■ **Work to be completed**: The expected answer is the set of lines in the data below between the line holding "text = MalformedPayload EmptyString" and the line holding "rfind in *.", inclusive, written out exactly.

------ Task inputs

(** ** C3: payload isolation *)

(** C3.  Payload isolation returns the part of its input from the first
    opening brace to the last closing brace, both included: on a text
    [a{b}c] where [a] has no opening brace and [c] no closing brace the
    result is [{b}].  On the text [noise {"a":1} more noise] it is
    [{"a":1}].  When either brace does not occur the input comes back
    unchanged. *)
Theorem isolate_payload_spans_braces :
  (forall a b c : string,
      contains "{" a = false -> contains "}" c = false ->
      isolate_payload (a ++ "{" ++ b ++ "}" ++ c) = "{" ++ b ++ "}")
  /\ isolate_payload (json_text "noise {'a':1} more noise") = json_text "{'a':1}"
  /\ (forall s : string,
        contains "{" s = false \/ contains "}" s = false ->
        isolate_payload s = s).
Proof.
  split; [| split].
  - intros a b c Ha Hc. unfold isolate_payload, find, rfind.
    change (a ++ "{" ++ b ++ "}" ++ c) with (a ++ String "{" (b ++ String "}" c)).
    rewrite find_from_first by assumption.
    replace (a ++ String "{" (b ++ String "}" c))
      with ((a ++ String "{" b) ++ String "}" c)
      by (rewrite append_assoc; reflexivity).
    rewrite rfind_from_last by (lia || assumption).
    set (la := String.length a). set (lu := String.length (a ++ String "{" b)).
    assert (Hlu : lu = (la + S (String.length b))%nat)
      by (unfold lu, la; rewrite length_append; reflexivity).
    assert (Hlen : String.length ((a ++ String "{" b) ++ String "}" c)
                   = (lu + S (String.length c))%nat)
      by (unfold lu; rewrite length_append; reflexivity).
    replace (negb (0 + Z.of_nat la =? -1) && negb (0 + Z.of_nat lu =? -1))
      with true
      by (symmetry; apply andb_true_iff; split; apply negb_true_iff, Z.eqb_neq; lia).
    unfold py_slice, slice_index. rewrite Hlen.
    destruct (0 + Z.of_nat la <? 0) eqn:E1; [apply Z.ltb_lt in E1; lia |].
    destruct (0 + Z.of_nat lu + 1 <? 0) eqn:E2; [apply Z.ltb_lt in E2; lia |].
    replace (Z.to_nat (Z.min (0 + Z.of_nat la) (Z.of_nat (lu + S (String.length c)))))
      with la by lia.
    replace (Z.to_nat (Z.min (0 + Z.of_nat lu + 1) (Z.of_nat (lu + S (String.length c)))
                       - Z.min (0 + Z.of_nat la) (Z.of_nat (lu + S (String.length c)))))
      with (String.length ("{" ++ b ++ "}"))
      by (rewrite length_append, length_append; simpl; lia).
    rewrite !append_assoc. unfold la. rewrite substring_skip.
    replace (String "{" b ++ String "}" c) with (("{" ++ b ++ "}") ++ c)
      by (simpl; rewrite append_assoc; reflexivity).
    apply substring_take.
  - vm_compute. reflexivity.
  - intros s H. unfold isolate_payload, find, rfind.
    destruct H as [H | H].
    + apply (find_from_absent _ _ 0) in H; [| lia]. rewrite H. reflexivity.
    + apply (rfind_from_absent _ _ 0) in H; [| lia]. rewrite H.
      rewrite andb_false_r. reflexivity.
Qed.

Lemma isolate_payload_spans_braces_witness :
  contains "{" "noise " = false /\ contains "}" " more" = false
  /\ isolate_payload ("noise " ++ "{" ++ "x{y}z" ++ "}" ++ " more") = "{" ++ "x{y}z" ++ "}"
  /\ isolate_payload "no braces" = "no braces".
Proof.
  split; [reflexivity | split; [reflexivity | split]].
  - apply (proj1 isolate_payload_spans_braces); reflexivity.
  - apply (proj2 (proj2 isolate_payload_spans_braces)). left; reflexivity.
Defined.

(** ** C9, C4: texts that are not parsed *)

Lemma py_slice_head (s : string) :
  py_slice s None (Some 500) = substring 0 500 s.
Proof.
  unfold py_slice, slice_index.
  change (500 <? 0) with false. cbv iota.
  replace (Z.to_nat (Z.min 500 (Z.of_nat (String.length s)) - 0))
    with (Nat.min 500 (String.length s)) by lia.
  apply substring_head_min.
Qed.

Lemma contains_nonempty (c : ascii) (s : string) :
  contains c s = true -> truthy (PStr s) = true.
Proof. destruct s; simpl; [discriminate | reflexivity]. Qed.

(** C9.  When both braces occur in the text but the first opening brace
    comes after the last closing brace, the isolated payload is the empty
    string; [json.loads] raises its decode error on the empty string, so
    parsing ends in [MalformedPayload], [None] is returned and [main]
    reports the parsing failure without calling the renderer. *)
Theorem reversed_braces_malformed
    (text_width : font -> string -> Z) (py_str : pyval -> string)
    (json_loads : string -> loads_result) (text : string) :
  json_loads EmptyString = JSONDecodeError ->
  contains "{" text = true ->
  contains "}" text = true ->
  rfind "}" text < find "{" text ->
  isolate_payload text = EmptyString
  /\ parse_persona_data_from_json json_loads text = MalformedPayload EmptyString
  /\ returned (parse_persona_data_from_json json_loads text) = PNone
  /\ main_tail text_width py_str json_loads (Some text) = ParsingFailureReported.
Proof.
  intros Hloads Ho Hc Hrev.
  assert (Hiso : isolate_payload text = EmptyString).
  { unfold isolate_payload. unfold find, rfind in *.
    destruct (find_from_range "{" text 0) as [Ha | Ha].
    { apply find_from_absent in Ha; [congruence | lia]. }
    destruct (rfind_from_range "}" text 0) as [Hb | Hb].
    { apply rfind_from_absent in Hb; [congruence | lia]. }
    replace (negb (find_from "{" text 0 =? -1)
             && negb (rfind_from "}" text 0 =? -1)) with true
      by (symmetry; apply andb_true_iff; split;
          apply negb_true_iff, Z.eqb_neq; lia).
    unfold py_slice, slice_index.
    destruct (find_from "{" text 0 <? 0) eqn:E1; [apply Z.ltb_lt in E1; lia |].
    destruct (rfind_from "}" text 0 + 1 <? 0) eqn:E2;
      [apply Z.ltb_lt in E2; lia |].
    match goal with
    | |- substring _ (Z.to_nat ?n) _ = _ => replace (Z.to_nat n) with 0%nat by lia
    end.
    apply substring_zero. }
  assert (Hparse : parse_persona_data_from_json json_loads text
                   = MalformedPayload EmptyString).
  { unfold parse_persona_data_from_json. rewrite Hiso, Hloads. reflexivity. }
  repeat split; auto.
  - rewrite Hparse; reflexivity.
  - unfold main_tail, run_pipeline.
    rewrite (contains_nonempty _ _ Ho), Hparse. reflexivity.
Qed.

------------

■ **Reply**:
  /\ parse_persona_data_from_json json_loads text = MalformedPayload EmptyString
  /\ returned (parse_persona_data_from_json json_loads text) = PNone
  /\ main_tail text_width py_str json_loads (Some text) = ParsingFailureReported.
Proof.
  intros Hloads Ho Hc Hrev.
  assert (Hiso : isolate_payload text = EmptyString).
  { unfold isolate_payload. unfold find, rfind in *.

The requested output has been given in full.